Malika, la soeur, abonde dans le même sens. Elle rappelle qu'avant-hier, le procureur général du tribunal de Tizi Ouzou s'était engagé pour la tenue du procès pour bientôt. Elle dit que c'est une note d'espoir mais sans verser dans un accès d'optimisme. « Quoi qu'il en soit, nous continuerons le combat pour que la vérité soit faite au sujet de l'assassinat de Lounès ». Entre temps, les fans et les fidèles affluent par centaines. Des handicapés, des aveugles, des petits enfants, des adolescentes arrivent.

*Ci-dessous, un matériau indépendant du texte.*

(** The metadata [Commit] writes on the root. *)
Definition rootMetadata (binding : rootBinding) : gmap string string :=
  let metadata : gmap string string :=
    {[ "tree-sha256" := bind_TreeSHA256 binding; "plan-id" := bind_PlanID binding; "change-id" := bind_ChangeID binding;
       "release-id" := bind_TreeSHA256 binding; "release-sha256" := bind_ReleaseSHA256 binding; "restore-id" := bind_RestoreID binding;
       "manifest-sha256" := bind_ManifestSHA256 binding; "restore-sha256" := bind_RestoreSHA256 binding ]} in
  if bool_decide (bind_RestoreRootSHA256 binding = "") then metadata
  else <["restore-root-sha256" := bind_RestoreRootSHA256 binding]> metadata.

Definition revisionFromMetadata (etag : string) (metadata : gmap string string) : PublishedRevision :=
  mkRevision etag (meta metadata "tree-sha256") (meta metadata "plan-id") (meta metadata "change-id") (meta metadata "restore-id")
    (meta metadata "release-sha256") (meta metadata "manifest-sha256") (meta metadata "restore-sha256")
    (meta metadata "restore-root-sha256").

Definition metadataMatchesRevision (metadata : gmap string string) (revision : PublishedRevision) : bool :=
  bool_decide (meta metadata "tree-sha256" = rev_TreeSHA256 revision) && bool_decide (meta metadata "plan-id" = rev_PlanID revision) &&
  bool_decide (meta metadata "change-id" = rev_ChangeID revision) && bool_decide (meta metadata "release-id" = rev_TreeSHA256 revision) &&
  bool_decide (meta metadata "release-sha256" = rev_ReleaseSHA256 revision) &&
  bool_decide (meta metadata "manifest-sha256" = rev_ManifestSHA256 revision) &&
  bool_decide (meta metadata "restore-id" = rev_RestoreID revision) && bool_decide (meta metadata "restore-sha256" = rev_RestoreSHA256 revision) &&
  bool_decide (meta metadata "restore-root-sha256" = rev_RestoreRootSHA256 revision).

(** The identity of a managed root: every digest well formed. *)
Definition validIdentity (revision : PublishedRevision) : bool :=
  ValidSHA256 (rev_TreeSHA256 revision) && ValidSHA256 (rev_PlanID revision) && validChangeID (rev_ChangeID revision) &&
  ValidSHA256 (rev_ReleaseSHA256 revision) && ValidSHA256 (rev_ManifestSHA256 revision) && validIdentifier (rev_RestoreID revision) &&
  ValidSHA256 (rev_RestoreSHA256 revision) &&
  (bool_decide (rev_RestoreRootSHA256 revision = "") || ValidSHA256 (rev_RestoreRootSHA256 revision)).

Definition validManagedMetadata (metadata : gmap string string) : bool :=
  let revision := revisionFromMetadata "" metadata in validIdentity revision && metadataMatchesRevision metadata revision.

Definition reservedMetadata : list string :=
  ["tree-sha256"; "plan-id"; "change-id"; "release-id"; "release-sha256"; "manifest-sha256"; "restore-id"; "restore-sha256";
   "restore-root-sha256"].
Definition hasReservedMetadata (metadata : gmap string string) : bool :=
  existsb (λ key, bool_decide (is_Some (metadata !! key))) reservedMetadata.

Definition revisionMatchesBinding (revision : PublishedRevision) (binding : rootBinding) : bool :=
  bool_decide (rev_TreeSHA256 revision = bind_TreeSHA256 binding) && bool_decide (rev_PlanID revision = bind_PlanID binding) &&
  bool_decide (rev_ChangeID revision = bind_ChangeID binding) && bool_decide (rev_ReleaseSHA256 revision = bind_ReleaseSHA256 binding) &&
  bool_decide (rev_ManifestSHA256 revision = bind_ManifestSHA256 binding) && bool_decide (rev_RestoreID revision = bind_RestoreID binding) &&
  bool_decide (rev_RestoreSHA256 revision = bind_RestoreSHA256 binding) &&
  bool_decide (rev_RestoreRootSHA256 revision = bind_RestoreRootSHA256 binding).

Definition revisionMatchesExpected (revision : PublishedRevision) (expected : ExpectedRevision) : bool :=
  bool_decide (rev_NativeRevision revision = exp_NativeRevision expected) && bool_decide (rev_TreeSHA256 revision = exp_TreeSHA256 expected) &&
  bool_decide (rev_PlanID revision = exp_PlanID expected) && bool_decide (rev_ChangeID revision = exp_ChangeID expected) &&
  bool_decide (rev_ReleaseSHA256 revision = exp_ReleaseSHA256 expected) &&
  bool_decide (rev_ManifestSHA256 revision = exp_ManifestSHA256 expected) && bool_decide (rev_RestoreID revision = exp_RestoreID expected) &&
  bool_decide (rev_RestoreSHA256 revision = exp_RestoreSHA256 expected) &&
  bool_decide (rev_RestoreRootSHA256 revision = exp_RestoreRootSHA256 expected).

Definition commitResult (repository : S3Repository) (revision : PublishedRevision) : CommitResult :=
  mkCommitResult revision (s3_CanonicalEndpoint repository)
    (Some (mkRestoreRef (rev_RestoreID revision) (rev_PlanID revision) (rev_ChangeID revision) (rev_TreeSHA256 revision)
             (rev_RestoreSHA256 revision) (rev_RestoreRootSHA256 revision))).

Definition revisionFromRestore (nativeRevision : string) (descriptor : restoreDescriptor) : PublishedRevision :=
  if bool_decide (res_BeforeTreeSHA256 descriptor = "") then mkRevision nativeRevision "" "" "" "" "" "" "" ""
  else let metadata := res_BeforeMetadata descriptor in
       mkRevision nativeRevision (res_BeforeTreeSHA256 descriptor) (res_BeforePlanID descriptor) (res_BeforeChangeID descriptor)
         (meta metadata "restore-id") (meta metadata "release-sha256") (meta metadata "manifest-sha256")
         (meta metadata "restore-sha256") (meta metadata "restore-root-sha256").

Le service d'ordre est débordé. L'entrée vers le monument est obstruée par la foule. Idem pour l'entrée vers la salle des expositions. Impossible de se frayer un chemin en moins de vingt minutes. Seul le garage où est garée la voiture criblée de balles est plus ou moins soumis à un certain ordre. « J'ai vu une seule fois Lounès, c'était à Larbâa Nath Irathen juste après les blessures d'octobre. Il était très maigre. Il est descendu d'une Citroën avec des copains à lui. Sa vue m'avait fait énormément plaisir. Mais, en même temps, elle m'avait attristé car ça me faisait mal de voir un lion malade et affaibli. Son image reste gravée éternellement dans ma mémoire », nous confie un jeune homme venu d'Akbou. Un autre affirme avoir aperçu Lounès une seule fois sur la route qui mène vers Ain El Hammam. Il était à bord de sa Mercedes noire et roulait à vive allure. L'image qui nous a le plus marqué hier à Tourirt, c'est celle d'une jeune fille, aveugle, vêtue d'une robe kabyle, venue honorer Lounès ainsi que celle d'un homme, handicapé physique, venu lui aussi, dire à quel point Matoub est éternel. En revanche, l'image qui nous a le plus déçu, c'est l'absence des chanteurs en ce jour exceptionnel. Aucun chanteur, même pas ceux, et ils sont des dizaines, que Matoub aidait à arracher une place sur la scène artistique.

Hier, tous ceux qui ont fait le déplacement à Taourirt ont confirmé que Matoub est plus que jamais vivant, il est la preuve tangible de l'immortalité d'un vrai poète.